A version of this article was originally published in The Daily Brief, our Maine politics newsletter. Sign up here for daily news and insight from politics editor Michael Shepherd.
A 2015 law that shielded records on hazardous materials transported by rail in Maine is on the chopping block under a quick response from lawmakers to the train derailment in the Moosehead Lake region in April.
Nobody was injured in the derailment of three engines and six cars of a Canadian Pacific Kansas City freight train near Rockwood, which was carrying hazardous materials that did not burn in the resulting fire. But there were consequences in the hundreds of gallons of fuel that leaked into nearby waterways. The state has cited the railway for erosion near the site.

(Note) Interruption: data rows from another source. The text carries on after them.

(* ===== verification/MpnStr.v ===== *)
(** * Conversion to and from digits (mpn_get_str and mpn_set_str of mini-gmp.c)

    A string of digits is an array of bytes, each the value of a digit, most
    significant first. mpn_set_str reads it; mpn_get_str writes it, and uses
    the limbs of the number as working space. *)

From S2P Require Import Prelude Limbs Mpn Invert MpnDiv MpnDivN.

Definition mpn_base_power_of_two_p (b : Z) : Z :=
  if b =? 2 then 1
  else if b =? 4 then 2
  else if b =? 8 then 3
  else if b =? 16 then 4
  else if b =? 32 then 5
  else if b =? 64 then 6
  else if b =? 128 then 7
  else if b =? 256 then 8
  else 0.

Record mpn_base_info := Mk_base_info { bi_exp : Z; bi_bb : Z }.

(** [for (exp = 1, p = b; p <= m; exp++) p *= b]: at most 63 turns when [b] is
    at least 2; it does not end for 1. *)
Fixpoint base_info_loop (b m exp p : Z) (n : nat) : res mpn_base_info :=
  match n with
  | O => Fail Undefined
  | S n' => if p <=? m then base_info_loop b m (u32 (exp + 1)) (lmul p b) n' else mret (Mk_base_info exp p)
  end.

Definition mpn_get_base_info (b : Z) : res mpn_base_info :=
  _ ← defined (negb (b =? 0));
  let m := GMP_LIMB_MAX / b in
  base_info_loop b m 1 b 64.

Definition mpn_limb_size_in_base_2 (u : Z) : res Z :=
  _ ← assertion (0 <? u);
  shift ← gmp_clz u;
  mret (GMP_LIMB_BITS - shift).

(** ** From digits *)

(** A byte of the input. *)
Definition char_at (sp : list Z) (j : Z) : M mem Z :=
  lift (if 0 <=? j then match sp !! Z.to_nat j with Some c => Ok c | None => Fail Undefined end else Fail Undefined).

Fixpoint set_str_bits_loop (rp : Z) (sp : list Z) (bits : Z) (j : nat) (rn shift : Z) : M mem Z :=
  match j with
  | O => mret rn
  | S j' =>
      d ← char_at sp (Z.of_nat j');
      if shift =? 0 then
        _ ← store (rp + rn) d;
        set_str_bits_loop rp sp bits j' (rn + 1) (shift + bits)
      else
        x ← load (rp + rn - 1);
        _ ← store (rp + rn - 1) (Z.lor x (lshl d shift));
        let shift := shift + bits in
        if GMP_LIMB_BITS <=? shift then
          let shift := shift - GMP_LIMB_BITS in
          if 0 <? shift then
            _ ← store (rp + rn) (lshr d (bits - shift));
            set_str_bits_loop rp sp bits j' (rn + 1) shift
          else set_str_bits_loop rp sp bits j' rn shift
        else set_str_bits_loop rp sp bits j' rn shift
  end.

Definition mpn_set_str_bits (rp : Z) (sp : list Z) (sn bits : Z) : M mem Z :=
  rn ← set_str_bits_loop rp sp bits (Z.to_nat sn) 0 0;
  mpn_normalized_size rp rn.

(** [n] times [w = w * b + sp[j++]]. *)
Fixpoint read_digits (sp : list Z) (b j w : Z) (n : nat) : M mem (Z * Z) :=
  match n with
  | O => mret (w, j)
  | S n' =>
      d ← char_at sp j;
      read_digits sp b (j + 1) (ladd (lmul w b) d) n'
  end.

(** [for (rn = 1; j < sn;)]; each turn reads [exp] digits. *)
Fixpoint set_str_other_loop (rp : Z) (sp : list Z) (sn b : Z) (info : mpn_base_info) (j rn : Z) (n : nat) : M mem (Z * Z) :=
  if j <? sn then
    match n with
    | O => failM Undefined
    | S n' =>
        w ← char_at sp j;
        '(w, j) ← read_digits sp b (j + 1) w (Z.to_nat (bi_exp info - 1));
        cy ← mpn_mul_1 rp rp rn (bi_bb info);
        cy1 ← mpn_add_1 rp rp rn w;
        let cy := ladd cy cy1 in
        if 0 <? cy then
          _ ← store (rp + rn) cy;
          set_str_other_loop rp sp sn b info j (rn + 1) n'
        else set_str_other_loop rp sp sn b info j rn n'
    end
  else mret (j, rn).

Definition mpn_set_str_other (rp : Z) (sp : list Z) (sn b : Z) (info : mpn_base_info) : M mem Z :=
  _ ← lift (assertion (0 <? sn));
  let k := 1 + (sn - 1) mod bi_exp info in
  w ← char_at sp 0;
  '(w, j) ← read_digits sp b 1 w (Z.to_nat (k - 1));
  _ ← store rp w;
  '(j, rn) ← set_str_other_loop rp sp sn b info j 1 (Z.to_nat sn);
  _ ← lift (assertion (j =? sn));
  mret rn.

Definition mpn_set_str (rp : Z) (sp : list Z) (sn base : Z) : M mem Z :=
  if sn =? 0 then mret 0
  else
    let bits := mpn_base_power_of_two_p base in
    if negb (bits =? 0) then mpn_set_str_bits rp sp sn bits
    else
      info ← lift (mpn_get_base_info base);
      mpn_set_str_other rp sp sn base info.

(** ** To digits *)

(** The limbs and the output buffer. *)
Record strmem := Mk_strmem { lm : mem; chars : list (option Z) }.

Definition limbsM {A} (k : M mem A) : M strmem A := zoom lm (λ m s, Mk_strmem m (chars s)) k.
Definition put_char (j c : Z) : M strmem unit := λ s,
  match arr_set (chars s) j c with Ok l => Done tt (Mk_strmem (lm s) l) | Fail f => Failed f end.
Definition get_char (j : Z) : M strmem Z := λ s,
  match arr_get (chars s) j with Ok c => Done c s | Fail f => Failed f end.

(** [unsigned char] *)
Definition u8 (x : Z) : Z := x mod 256.

(** The bits at position [shift] of limb [i] with those of the next limb, and
    the next position. *)
Definition next_digit (bits up un i shift : Z) : M strmem (Z * Z * Z) :=
  x ← limbsM (load (up + i));
  _ ← lift (defined (shift <? GMP_LIMB_BITS));
  let digit := u8 (lshr x shift) in
  let shift := shift + bits in
  if GMP_LIMB_BITS <=? shift then
    let i := i + 1 in
    if i <? un then
      let shift := shift - GMP_LIMB_BITS in
      x ← limbsM (load (up + i));
      mret (Z.lor digit (u8 (lshl x (bits - shift))), i, shift)
    else mret (digit, i, shift)
  else mret (digit, i, shift).

(** [for (i = 0, j = sn, shift = 0; j-- > 0;)] *)
Fixpoint get_str_bits_loop (sp bits up un : Z) (j : nat) (i shift : Z) : M strmem unit :=
  match j with
  | O => mret tt
  | S j' =>
      '(digit, i, shift) ← next_digit bits up un i shift;
      _ ← put_char (sp + Z.of_nat j') (Z.land digit (2 ^ bits - 1));
      get_str_bits_loop sp bits up un j' i shift
  end.

Definition mpn_get_str_bits (sp bits up un : Z) : M strmem Z :=
  x ← limbsM (load (up + un - 1));
  size ← lift (mpn_limb_size_in_base_2 x);
  let sn := ((un - 1) * GMP_LIMB_BITS + size + bits - 1) / bits in
  _ ← get_str_bits_loop sp bits up un (Z.to_nat sn) 0 0;
  mret sn.

(** [for (i = 0; w > 0; i++)]: at most 64 digits. *)
Fixpoint limb_get_str_loop (sp w : Z) (binv : gmp_div_inverse) (i : Z) (n : nat) : M strmem Z :=
  if 0 <? w then
    match n with
    | O => failM Undefined
    | S n' =>
        _ ← lift (defined (0 <? shift binv));
        let h := lshr w (GMP_LIMB_BITS - shift binv) in
        let l := lshl w (shift binv) in
        let '(w, r) := gmp_udiv_qrnnd_preinv h l (d1 binv) (di binv) in
        _ ← lift (assertion (lshl r (GMP_LIMB_BITS - shift binv) =? 0));
        let r := lshr r (shift binv) in
        _ ← put_char (sp + i) (u8 r);
        limb_get_str_loop sp w binv (i + 1) n'
    end
  else mret i.

Definition mpn_limb_get_str (sp w : Z) (binv : gmp_div_inverse) : M strmem Z := limb_get_str_loop sp w binv 0 64.

(** [for (sn += done; done < info->exp; done++) sp[sn++] = 0] *)
Fixpoint pad_zeros (sp sn : Z) (n : nat) : M strmem Z :=
  match n with O => mret sn | S n' => _ ← put_char (sp + sn) 0; pad_zeros sp (sn + 1) n' end.

(** The loop that splits off [exp] digits at a time; [n] bounds its turns. *)
Fixpoint get_str_other_loop (sp : Z) (info : mpn_base_info) (binv bbinv : gmp_div_inverse) (up un sn : Z) (n : nat) : M strmem (Z * Z) :=
  match n with
  | O => failM Undefined
  | S n' =>
      w ← limbsM (mpn_div_qr_1_preinv (Some up) up un bbinv);
      x ← limbsM (load (up + un - 1));
      let un := un - b2l (x =? 0) in
      done ← mpn_limb_get_str (sp + sn) w binv;
      sn ← pad_zeros sp (sn + done) (Z.to_nat (bi_exp info - done));
      if 1 <? un then get_str_other_loop sp info binv bbinv up un sn n' else mret (un, sn)
  end.

(** [for (i = 0; 2*i + 1 < sn; i++)] *)
Fixpoint reverse_loop (sp sn i : Z) (n : nat) : M strmem unit :=
  if 2 * i + 1 <? sn then
    match n with
    | O => failM Undefined
    | S n' =>
        t ← get_char (sp + i);
        x ← get_char (sp + (sn - i - 1));
        _ ← put_char (sp + i) x;
        _ ← put_char (sp + (sn - i - 1)) t;
        reverse_loop sp sn (i + 1) n'
    end
  else mret tt.

Definition mpn_get_str_other (sp base : Z) (info : mpn_base_info) (up un : Z) : M strmem Z :=
  binv ← lift (mpn_div_qr_1_invert base);
  '(un, sn) ←
    (if 1 <? un then
       bbinv ← lift (mpn_div_qr_1_invert (bi_bb info));
       get_str_other_loop sp info binv bbinv up un 0 (Z.to_nat (64 * un))
     else mret (un, 0));
  x ← limbsM (load up);
  done ← mpn_limb_get_str (sp + sn) x binv;
  let sn := sn + done in
  _ ← reverse_loop sp sn 0 (Z.to_nat sn);
  mret sn.

Definition mpn_get_str (sp base up un : Z) : M strmem Z :=
  _ ← lift (assertion (0 <? un));
  x ← limbsM (load (up + un - 1));
  _ ← lift (assertion (0 <? x));
  let bits := mpn_base_power_of_two_p base in
  if negb (bits =? 0) then mpn_get_str_bits sp bits up un
  else
    info ← lift (mpn_get_base_info base);
    mpn_get_str_other sp base info up un.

The very worst was avoided in Maine, but the derailment gained national attention on the heels of a February derailment in eastern Ohio that released hazardous chemicals and prompted environmental and public health responses in three states, plus government lawsuits against the railway. It is pushing lawmakers here to overturn that law from eight years ago.
The past debate: During a period of divided government in 2015, the Legislature passed a measure that made all records confidential that describe the hazardous materials trains carry, as well as the routes and the frequency of travel, which effectively barred the public from getting those records from police or fire departments.
Then-Rep. Michael Shaw, D-Standish, argued at the time that the proposal actually increased public safety because railways would be more likely to provide information to government agencies on their activity if they knew it would not be made public. His sponsorship of the hastily passed bill drew attention since he was an Amtrak conductor.
The Legislature passed it, but it was vetoed by then-Gov. Paul LePage, who said in a message that he was “not at all comfortable shielding this information from the Maine citizens that may be placed in harm’s way.” But lawmakers easily overrode the veto, with just five of them agreeing with the Republican’s stance.
What’s next: The new bill to strip the confidentiality law comes from lawmakers across the ideological spectrum, from progressive House Speaker Rachel Talbot Ross, D-Portland, to moderate Sen. Rick Bennett, R-Oxford, and conservative Sen. Stacey Guerin, R-Glenburn, who represents much of the Moosehead Lake region.
This wide group of sponsors bodes well for passage and shows how the consensus policies of yesteryear can be flipped quickly when the kinds of events that have drawn national attention hit home.